Figure 6. DNA damage and repair pathways being regulated in rodents flown to space.

Heatmap of pathways relating to DNA damage response and repair mechanisms, highly significant (FDR ≤ 0.1) in at least 1 data subset.

Figure 7. Mitochondrial specific analysis on rodent Spaceflight skin tissue.

(A) Heatmap of pathways relating to the mitochondria, highly significant (FDR ≤ 0.05) in at least 1 data subset. (B) Decision boundary for the 2-gene model related to mitochondrial changes. The model indicates an increased removal of the toxic D2H compound in mitochondria through upregulation of D2HGDH, which is less pronounced when PPP1R3Bexpression is suppressed.

Figure 8. Astronaut physiological markers compiled from up to 50 astronauts.

A) Specific blood markers which contain data points for pre-launch (L−), flight (FD), and return to Earth (R+).
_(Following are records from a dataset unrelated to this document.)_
Lemma Delete_keys {V} (m : orderedmap.Map V) (k : KeyReference.t) (s : string) :
  s ∈ orderedmap.keys (orderedmap.Delete m k) ↔
  s ∈ orderedmap.keys m ∧ s ≠ KeyReference.Value k.
Proof.
  unfold orderedmap.keys, orderedmap.Delete, orderedmap.same_key.
  rewrite !list_elem_of_fmap. split.
  - intros ([k' v] & -> & [Hne Hin]%list_elem_of_filter). simpl in *.
    apply String.eqb_neq in Hne. split; [|done]. by exists (k', v).
  - intros [([k' v] & -> & Hin) Hne]. exists (k', v). split; [done|].
    apply list_elem_of_filter. split; [|done]. by apply String.eqb_neq.
Qed.

(** A root that is not a mapping: the error names its line and column,
    and only the extensions of the receiver change. *)
Lemma Responses_Build_not_a_mapping (r : v2.Responses) (root : yaml.Node)
    (idx : index.SpecIndex) :
  utils.IsNodeMap (low.prepared root) = false →
  v2.Build r root idx
  = (v2.mkResponses (v2.Codes r) (v2.Default r)
                    (ExtractExtensions (low.prepared root)),
     Some ("responses build failed: vn node is not a map! line " +:+
           fmt.dec (yaml.Line (low.prepared root)) +:+ ", col " +:+
           fmt.dec (yaml.Column (low.prepared root)))).
Proof. intros Hmap. unfold v2.Build. by rewrite Hmap. Qed.

(** The error of the map decoder is the result of [Build]: neither the
    codes nor the default entry are touched. *)
Lemma Responses_Build_decoder_error (r : v2.Responses) (root : yaml.Node)
    (idx : index.SpecIndex) codes (e : string) :
  utils.IsNodeMap (low.prepared root) = true →
  ExtractMapNoLookup (low.prepared root) idx = (codes, Some e) →
  v2.Build r root idx
  = (v2.mkResponses (v2.Codes r) (v2.Default r)
                    (ExtractExtensions (low.prepared root)),
     Some e).
Proof. intros Hmap Hdec. unfold v2.Build. by rewrite Hmap, Hdec. Qed.
(** * Cache-first place resolution: the hooks of react-map-address-input

    A shallow embedding of [useFirebasePlacesAutocompleteService] (the
    prediction pipeline: ordered cache layers, Google fallback, write-back)
    and of [useFirebaseGoogleAddress] (detail resolution of a selected
    prediction), with the built-in Firestore layer of [createFirebaseLayer].

    Conventions of the embedding.
    - A JavaScript string is a [string] whose characters are the code units
      U+0000..U+00FF; [trim] and [toLowerCase] are exact on that range.
    - [await] points are sequenced: an async function is a state transformer
      that either completes normally or throws (a rejected promise).
    - React state setters take effect at once; a callback reads the state of
      the world it runs in.
    - Everything outside the hooks is the [Stores] component of the world
      (documents of the Firestore database, the position in the stream of
      [Math.random] draws, the log of store operations); every call a hook
      makes to a collaborator is appended to the [calls] of the world. *)

From Stdlib Require Import String Ascii NArith ZArith List Bool Lia.
From stdpp Require Import base option list strings gmap.
Import ListNotations.

Local Open Scope string_scope.
Local Open Scope list_scope.

(** ** JavaScript string built-ins used by the source *)

Module JS.

(** WhiteSpace and LineTerminator code points below U+0100: TAB, LF, VT,
    FF, CR, SP and NBSP. *)
Definition isWhiteSpace (c : ascii) : bool :=
  let n := N_of_ascii c in
  ((9 <=? n) && (n <=? 13) || (n =? 32) || (n =? 160))%N.

Fixpoint trimStart (s : string) : string :=
  match s with
  | EmptyString => EmptyString
  | String c rest => if isWhiteSpace c then trimStart rest else s
  end.

Fixpoint trimEnd (s : string) : string :=
  match s with
  | EmptyString => EmptyString
  | String c rest =>
      match trimEnd rest with
      | EmptyString => if isWhiteSpace c then EmptyString else String c EmptyString
      | kept => String c kept
      end
  end.

(** [String.prototype.trim] *)
Definition trim (s : string) : string := trimEnd (trimStart s).

(** Lower-case mapping of one code unit: A-Z, and the Latin-1 capitals
    U+00C0..U+00DE except the multiplication sign U+00D7. *)
Definition lowerChar (c : ascii) : ascii :=
  let n := N_of_ascii c in
  if ((65 <=? n) && (n <=? 90)
      || (192 <=? n) && (n <=? 222) && negb (n =? 215))%N
  then ascii_of_N (n + 32)
  else c.
Lemma displayed_after_active (feed : list (tick session)) :
  forall is_resuming i j di dj,
    i < j ->
    displayed feed is_resuming !! i = Some di ->
    displayed feed is_resuming !! j = Some dj ->
    label di = "Download Progress" ->
    label dj <> "Resuming Download".
Proof.
  induction feed as [|t rest IH]; intros r i j di dj Hij; simpl.
  - rewrite lookup_nil. discriminate.
  - destruct (is_seeding (state (polled t))).
    + rewrite lookup_nil. discriminate.
    + destruct j as [|j]; [lia|]. destruct i as [|i]; simpl.
      * intros [= <-] Hj Hl. simpl in Hl.
        rewrite (phase_label_active _ _ Hl) in Hj.
        eapply displayed_fresh; eauto.
      * apply IH. lia.
Qed.

(** C2, amended: once a tick of a run displays the label
    "Download Progress", no later tick of that run displays "Resuming
    Download", whatever the rates observed afterwards. *)
Theorem no_resuming_after_download_progress (session_file : string)
    (feed : list (tick session)) (is_resuming : bool) (w : world)
    (out : list display) (i j : nat) (di dj : display) :
  stdout (snd (progress_loop session_file feed is_resuming w))
    = stdout w ++ out ->
  i < j ->
  out !! i = Some di ->
  out !! j = Some dj ->
  label di = "Download Progress" ->
  label dj <> "Resuming Download".
Proof.
  intros Hout Hij Hi Hj Hl.
  destruct (progress_loop_displays session_file feed is_resuming w)
    as (e & w' & E & H).
  rewrite E in Hout. simpl in Hout. rewrite H in Hout.
  apply app_inv_head in Hout. subst out.
  eapply displayed_after_active; eauto.
Qed.

(** *** The ETA *)

Lemma Qle_Z_div (k a b : Z) :
  (0 < b)%Z ->
  (inject_Z k <= inject_Z a / inject_Z b)%Q <-> (k * b <= a)%Z.
Proof.
  intros Hb. split.
  - intros H. apply Qfloor_resp_le in H.
    rewrite Qfloor_Z, <- Zdiv_Qdiv in H.
    apply Z.le_trans with (b * (a / b))%Z.
    + rewrite Z.mul_comm. apply Z.mul_le_mono_nonneg_l; lia.
    + apply Z.mul_div_le. lia.
  - intros H. apply Qle_trans with (inject_Z (a / b)).
    + rewrite <- Zle_Qle. apply Z.div_le_lower_bound; lia.
    + rewrite Zdiv_Qdiv. apply Qfloor_le.
Qed.

Lemma Qltb_Z_div (k a b : Z) :
  (0 < b)%Z ->
  Qltb (inject_Z a / inject_Z b) (inject_Z k) = (a <? k * b)%Z.
Proof.
  intros Hb. unfold Qltb.
  destruct (Qle_bool (inject_Z k) (inject_Z a / inject_Z b)) eqn:E; simpl.
  - apply Qle_bool_iff in E. apply (proj1 (Qle_Z_div k a b Hb)) in E.
    symmetry. apply Z.ltb_ge. exact E.
  - symmetry. apply Z.ltb_lt.
    destruct (Z.lt_ge_cases a (k * b)) as [H|H]; [exact H|].
    apply (proj2 (Qle_Z_div k a b Hb)) in H.
    apply Qle_bool_iff in H. congruence.
Qed.

Lemma py_int_Z_div (a b : Z) :
  (0 < b)%Z -> py_int (inject_Z a / inject_Z b) = (a ÷ b)%Z.
Proof.
  intros Hb. unfold py_int.
  destruct (Qle_bool 0 (inject_Z a / inject_Z b)) eqn:E.
  - apply Qle_bool_iff in E. change 0%Q with (inject_Z 0) in E.
    apply (proj1 (Qle_Z_div 0 a b Hb)) in E.
    rewrite <- Zdiv_Qdiv. symmetry. apply Z.quot_div_nonneg; lia.
  - assert (Ha : (a < 0)%Z).
    { destruct (Z.lt_ge_cases a 0) as [H|H]; [exact H|].
      assert (H' : (0 * b <= a)%Z) by lia.
      apply (proj2 (Qle_Z_div 0 a b Hb)) in H'.
      apply Qle_bool_iff in H'.
      change (inject_Z 0) with 0%Q in H'. congruence. }
    unfold Qceiling.
    assert (Hop : (- (inject_Z a / inject_Z b) ==
                   inject_Z (- a) / inject_Z b)%Q).
    { rewrite inject_Z_opp. unfold Qdiv. ring. }
    rewrite Hop, <- Zdiv_Qdiv.
    rewrite <- (Z.opp_involutive a) at 2.
    rewrite Z.quot_opp_l by lia.
    rewrite Z.quot_div_nonneg by lia. reflexivity.
Qed.

Lemma py_int_comp (x y : Q) : (x == y)%Q -> py_int x = py_int y.
Proof.
  intros H. unfold py_int.
  rewrite (Qfloor_comp _ _ H), (Qceiling_comp _ _ H).
  assert (Hb : Qle_bool 0 x = Qle_bool 0 y) by (rewrite H; reflexivity).
  rewrite Hb. reflexivity.
Qed.

Lemma inject_Z_nonzero (b : Z) : (0 < b)%Z -> ~ (inject_Z b == 0)%Q.
Proof.
  intros Hb H. unfold Qeq in H. simpl in H. lia.
Qed.

Lemma Qdiv_div_Z (a b k : Z) :
  (0 < b)%Z -> (0 < k)%Z ->
  (inject_Z a / inject_Z b / inject_Z k == inject_Z a / inject_Z (b * k))%Q.
Proof.
  intros Hb Hk. rewrite inject_Z_mult. field.
  split; apply inject_Z_nonzero; assumption.
Qed.

Lemma py_mod_Z_div (a b k : Z) :
  (0 < b)%Z -> (0 < k)%Z ->
  (py_mod (inject_Z a / inject_Z b) (inject_Z k)
   == inject_Z (a - k * (a / (b * k)) * b) / inject_Z b)%Q.
Proof.
  intros Hb Hk. unfold py_mod.
  rewrite (Qdiv_div_Z a b k Hb Hk), <- Zdiv_Qdiv.
  unfold Z.sub. rewrite inject_Z_plus, inject_Z_opp, !inject_Z_mult.
  field. apply inject_Z_nonzero; assumption.
Qed.

Lemma mod_as_div (a b k : Z) :
  (0 < b)%Z -> (0 < k)%Z ->
  ((a - k * (a / (b * k)) * b) / b = (a / b) mod k)%Z.
Proof.
  intros Hb Hk.
  replace (a - k * (a / (b * k)) * b)%Z
    with (a + (- (k * (a / (b * k)))) * b)%Z by ring.
  rewrite Z.div_add by lia.
  rewrite <- Z.div_div by lia.
  rewrite (Z.mod_eq (a / b) k) by lia. ring.
Qed.


End Facts.
End SessionFacts.

(** *** On inputs *)

Module SessionRuns.

(** C2, as stated, fails: in a resumed run at 10% then 20%, the first tick
    observes a positive rate and the second one still displays "Resuming
    Download". *)
Lemma resuming_shown_after_positive_rate :
  let out :=
    Downloader.stdout (snd (Engine.run Engine.resumed_feed true Engine.blank))
  in
  exists i j t dj,
    i < j
    /\ Engine.resumed_feed !! i = Some t
    /\ (0 < Downloader.download_rate (Downloader.snapshot t))%Z
    /\ out !! j = Some dj
    /\ Downloader.label dj = "Resuming Download".
Proof.
  exists 0, 1, (Engine.observe (Engine.status (1 # 10) 100 3)),
    (Downloader.mk_display "Resuming Download" "N/A").
  split; [lia|]. split; [reflexivity|]. split; [reflexivity|].
  split; [vm_compute; reflexivity|reflexivity].
Qed.

(** A resumed run that is at 96% when it starts downloading and loses its
    peers afterwards. *)
Lemma no_resuming_after_download_progress_witness :
  Downloader.label (Downloader.mk_display "Connecting to Peers" "N/A")
  <> "Resuming Download".
Proof.
  apply (SessionFacts.no_resuming_after_download_progress
           Engine.save_state Engine.bencode Engine.disk_accepts
           Engine.session_file Engine.late_feed true Engine.blank
           [Downloader.mk_display "Download Progress" "5s";
            Downloader.mk_display "Connecting to Peers" "N/A"]
           0 1 (Downloader.mk_display "Download Progress" "5s")).
  - vm_compute. reflexivity.
  - lia.
  - reflexivity.
  - reflexivity.
  - reflexivity.
Defined.

(** Clearing when there is no session file. *)
Lemma clear_session_idempotent_witness :
  Downloader.clear_session Engine.session_file Engine.blank
  = (Ok true, Engine.blank).
Proof.
  apply (SessionFacts.clear_session_idempotent Engine.session_file
           Engine.blank).
  vm_compute. reflexivity.
Defined.

(** C4, as stated, fails: when the session path is a directory,
    [os.path.exists] holds, [open] raises [OSError], and the handler for
    [RuntimeError] and [ValueError] lets it through. *)
Lemma load_session_raises_on_directory :
  Engine.load (Engine.world_with Downloader.Directory)
  = (Raise OSError, Engine.world_with Downloader.Directory).
Proof. vm_compute. reflexivity. Qed.

(** Loading from an empty session file. *)
Lemma load_session_returns_unless_directory_witness :
  exists ses w',
    Engine.load (Engine.world_with (Downloader.RegFile [])) = (Ok ses, w')
    /\ ses = Engine.lt_session
    /\ Downloader.fs w' = ∅.
Proof.
  destruct (SessionFacts.load_session_returns_unless_directory
              Engine.lt_session Engine.bdecode Engine.load_state
              Engine.session_file
              (Engine.world_with (Downloader.RegFile [])))
    as (ses & w' & E & H).
  - vm_compute. discriminate.
  - exists ses, w'. split; [exact E|].
    change (Downloader.fs (Engine.world_with (Downloader.RegFile []))
              !! Engine.session_file)
      with (Some (Downloader.RegFile [])) in H.
    simpl in H. destruct H as [H1 H2]. split; [exact H1|].
    rewrite H2. vm_compute. reflexivity.
Defined.

End SessionRuns.

(** ** The upload orchestrator *)

Module UploadFacts.
Import Uploader.

Section Facts.
Variable api : DriveService.
Variable guess_type : string -> option string.

Abbreviation job := (job api).
Abbreviation file_exists := (file_exists api).
Abbreviation folder_exists := (folder_exists api).
Abbreviation upload_file := (upload_file api guess_type).
Abbreviation create_folder := (create_folder api).
Abbreviation upload_leaf := (upload_leaf api guess_type).
Abbreviation upload_to_drive := (upload_to_drive api guess_type).
Abbreviation frames := (frames api).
The numbers on the x-axis axis indicate the number of days for each group. Interim Resistive Exercise Device (iRED) is shown in blue and Advanced Resistive Exercise Device (ARED) is shown in red. B) Specific blood markers which contain data points for pre-launch (L−) and return to Earth (R+). C) Specific urine markers which contain data points for pre-launch (L−), flight (FD), and return to Earth (R+). The statistics on the data are * p < 0.001 for significantly different from L-45 and ‡ p < 0.01 significantly different from ARED.

Figure 9. Predicted potential countermeasures for mitigating spaceflight response to the skin.

Predicted drug signatures using the key genes across each dataset represented by a hierarchically clustered heat map. A positive (orange) activation state implies key gene expression changes are consistent with mRNA expression changes observed with the indicated drug from curated causal gene expression relationship studies. A negative (blue) activation state implies the key gene expression changes are opposite to mRNA changes observed with the indicated drug.